#### [What to work on]
Please set down, unchanged, the line containing "(** A computation" and all the lines that follow it until the data below ends.

Records provided START

(** * data-automation: a shallow embedding of the batch scripts

    The repository is a set of independent Python batch jobs:
    - [pocket_to_csv.py]: incremental export of Pocket items to a CSV file;
    - [dropbox_takeout_to_csv.py]: YouTube watch history out of a Takeout zip;
    - [pocket_tagger.py] and [untag_pocket.py]: automatic tagging and its undo;
    - [yt_history_fetch_metadata.py]: metadata lookup with a pickled cache.

    Every script is embedded as Rocq functions over an explicit model of the
    files it touches and of the replies of the remote service.  Python
    exceptions are values of [exn]; code that raises returns [Raise e]
    together with the state reached when the exception left the function.

    Python [str] values are modelled as [string]: sequences of 8-bit
    characters, compared and ordered by character code. *)

From Stdlib Require Import String Ascii List ZArith Lia DecimalString.
From stdpp Require Import gmap strings list.

Local Open Scope string_scope.
Local Open Scope list_scope.

(** ** Exceptions and results *)

Inductive exn : Type :=
| KeyError
| ValueError
| FileNotFoundError
| HTTPError
| JSONDecodeError
| CsvError
| HttpError
| TimeoutError.

Inductive result (A : Type) : Type :=
| Ok (a : A)
| Raise (e : exn).
Arguments Ok {A} a.
Arguments Raise {A} e.

Definition is_ok {A} (r : result A) : bool :=
  match r with Ok _ => true | Raise _ => false end.

(** A computation over a store [S] that may raise.  The store is returned in
    both cases: what was written before an exception stays written. *)
Definition M (S A : Type) : Type := S -> result A * S.

Definition ret {S A} (a : A) : M S A := fun s => (Ok a, s).
Definition raise {S A} (e : exn) : M S A := fun s => (Raise e, s).
Definition bind {S A B} (m : M S A) (k : A -> M S B) : M S B :=
  fun s => match m s with
           | (Ok a, s') => k a s'
           | (Raise e, s') => (Raise e, s')
           end.
Definition lift {S A} (r : result A) : M S A := fun s => (r, s).
Definition gets {S A} (f : S -> A) : M S A := fun s => (Ok (f s), s).
Definition modify {S} (f : S -> S) : M S unit := fun s => (Ok tt, f s).

Declare Scope py_scope.
Delimit Scope py_scope with py.
Notation "'do' x <- m ; k" := (bind m (fun x => k))
  (at level 10, x name, m at level 100, k at level 200) : py_scope.
Notation "'do' ' p <- m ; k" := (bind m (fun x => match x with p => k end))
  (at level 10, p pattern, m at level 100, k at level 200) : py_scope.
Notation "'exec' m ; k" := (bind m (fun _ => k))
  (at level 10, m at level 100, k at level 200) : py_scope.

Records provided END

#### [Reply to the task]
(** A computation over a store [S] that may raise.  The store is returned in
    both cases: what was written before an exception stays written. *)
Definition M (S A : Type) : Type := S -> result A * S.

Definition ret {S A} (a : A) : M S A := fun s => (Ok a, s).
Definition raise {S A} (e : exn) : M S A := fun s => (Raise e, s).
Definition bind {S A B} (m : M S A) (k : A -> M S B) : M S B :=
  fun s => match m s with
           | (Ok a, s') => k a s'
           | (Raise e, s') => (Raise e, s')
           end.
Definition lift {S A} (r : result A) : M S A := fun s => (r, s).
Definition gets {S A} (f : S -> A) : M S A := fun s => (Ok (f s), s).
Definition modify {S} (f : S -> S) : M S unit := fun s => (Ok tt, f s).

Declare Scope py_scope.
Delimit Scope py_scope with py.
Notation "'do' x <- m ; k" := (bind m (fun x => k))
  (at level 10, x name, m at level 100, k at level 200) : py_scope.
Notation "'do' ' p <- m ; k" := (bind m (fun x => match x with p => k end))
  (at level 10, p pattern, m at level 100, k at level 200) : py_scope.
Notation "'exec' m ; k" := (bind m (fun _ => k))
  (at level 10, m at level 100, k at level 200) : py_scope.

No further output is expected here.